News

Council prepares for a long evening – will Ministers get lost at sea or chart the course for fish stock recovery?

Published on May 14, 2013

This evening, the Council is expected to conclude their discussions on the basic Regulation of the CFP reform and provide the Irish Presidency with a revised negotiating mandate for the upcoming trilogue meetings. Unless Member States compromise amongst themselves to move away from the General Approach, negotiations with the European Parliament will break down causing further delays to the already much drawn out CFP reform.

The Irish Minister whose country holds the EU Presidency, Simon Coveney, has sought to be assertive with both the Parliament and his fellow Ministers in the hope of securing a deal. At the opening of the Council meeting he emphasised the need for Member States to be flexible in order to break the deadlock, although the subsequent statements from a significant portion of Ministers were not conducive to the spirit of compromise.

Coveney also warned the Parliament’s rapporteur Ulrike Rodust (S&D, DE) that if she held out for a better deal than would be offered after this Council meeting, discarding would continue for some time and she would have to wait until the next Presidency to have further negotiations. Rodust hit back by telling the Council that “we are ready to compromise, but won’t support a non-reform. Stop overfishing and wasteful discards!”

Many Ministers are however keen to continue overfishing and merely reduce discards, rather than ban them. This intractability means that implementation of the CFP reform could be delayed for a second year unless a deal is struck tonight, with fish stock recovery also being postponed.

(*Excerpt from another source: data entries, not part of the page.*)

Lemma exec_frame_witness :
  let h := hart_ex [(5, 0x2000)] in
  let dec := mkDecode 8 6 5 0 0 rv_op_ld rv_codec_i 0 0 0 0 0 in
  let p := exec_inst (fun _ _ _ => Undef) RV_IMA 64 dec h 4 in
  every (request_ok 64 h)
    (fun h' off' => frame 64 6 h h' /\ in_u 64 off' /\ (off' = uwrap 64 (-1) -> p = Ret h off')) p.
Proof.
  cbv zeta. apply (exec_frame (fun _ _ _ => Undef) RV_IMA 64 (mkDecode 8 6 5 0 0 rv_op_ld rv_codec_i 0 0 0 0 0)
    (hart_ex [(5, 0x2000)]) 4).
  - right; reflexivity.
  - reflexivity.
  - reflexivity.
  - hart_ex_tac.
  - unfold is_reg; cbn; lia.
  - exact I.
  - split; [split; lia | vm_compute; congruence].
Defined.
(* ===== verification/AsmInst.v ===== *)
(** * Assembling instructions: the [asm_] functions of [asm/jit.cc]

    One function per instruction: it checks its operands, encodes the record and
    adds the word to the current section.  Each adds exactly the word of the
    emitter of the same name, and refuses exactly what the emitter refuses. *)

From Stdlib Require Import ZArith Bool List.
From stdpp Require Import base list option.
From S2P Require Import Prelude Meta Codec Emit Asm.

#[local] Open Scope Z_scope.
(** Only the four bytes at an offset differ. *)
Definition same_but (off : Z) (b b' : list Z) : Prop :=
  length b' = length b /\ forall i, i < off \/ off + 4 <= i -> aget b' i = aget b i.

Lemma aget_app {A} (l l' : list A) (i : Z) :
  aget (l ++ l') i = if i <? Z.of_nat (length l) then aget l i else aget l' (i - Z.of_nat (length l)).
Proof.
  unfold aget. destruct (Z.ltb_spec i (Z.of_nat (length l))).
  - destruct (Z.leb_spec 0 i); [| reflexivity]. apply lookup_app_l. lia.
  - rewrite (proj2 (Z.leb_le 0 i)), (proj2 (Z.leb_le 0 (i - _))) by lia.
    rewrite lookup_app_r by lia. f_equal. lia.
Qed.

Lemma store_le_4 (off v : Z) (b : list Z) : in_buffer off b ->
  exists b', store_le 4 off v b = Some b' /\ same_but off b b'
    /\ forall i, 0 <= i < 4 -> aget b' (off + i) = aget (le_bytes 4 (uwrap 32 v)) i.
Proof.
  intros [H0 H4]. unfold store_le. change (Z.of_nat 4) with 4. change (8 * 4) with 32.
  rewrite (proj2 (Z.leb_le 0 off)), (proj2 (Z.leb_le (off + 4) _)) by lia. cbn [andb].
  set (w := le_bytes 4 (uwrap 32 v)). assert (Lw : length w = 4%nat) by reflexivity.
  assert (Lf : Z.of_nat (length (firstn (Z.to_nat off) b)) = off) by (rewrite length_firstn; lia).
  eexists. split; [reflexivity |]. split; [split |].
  - rewrite !length_app, length_firstn, length_skipn, Lw. lia.
  - intros i Hi. rewrite !aget_app, Lf, Lw. destruct (Z.ltb_spec i off).
    + unfold aget. destruct (Z.leb_spec 0 i); [| reflexivity]. apply lookup_take_lt. lia.
    + destruct (Z.ltb_spec (i - off) (Z.of_nat 4)); [lia |]. unfold aget.
      rewrite (proj2 (Z.leb_le 0 (i - off - Z.of_nat 4))), (proj2 (Z.leb_le 0 i)) by lia.
      rewrite lookup_drop. f_equal. lia.
  - intros i Hi. rewrite !aget_app, Lf, Lw. destruct (Z.ltb_spec (off + i) off); [lia |].
    destruct (Z.ltb_spec (off + i - off) (Z.of_nat 4)); [| lia]. f_equal. lia.
Qed.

A recent study, Neubauer et al. 2013, has been used by WWF Germany to call for the Parliament’s proposals on MSY to be adopted because “if their proposal was implemented 75 percent of EU stocks could recover within the next 10 years.” By contrast “the later F is reduced to Fmsy level, the longer recovery takes and the higher the uncertainty about whether a recovery can be attained….(Council’s proposals) would continue to expose already overfished stocks to catch levels that are too high and have adverse effects, causing long delays in stock recovery.”

The message to Minsters is clear: act now, recover stocks, then realise the benefits.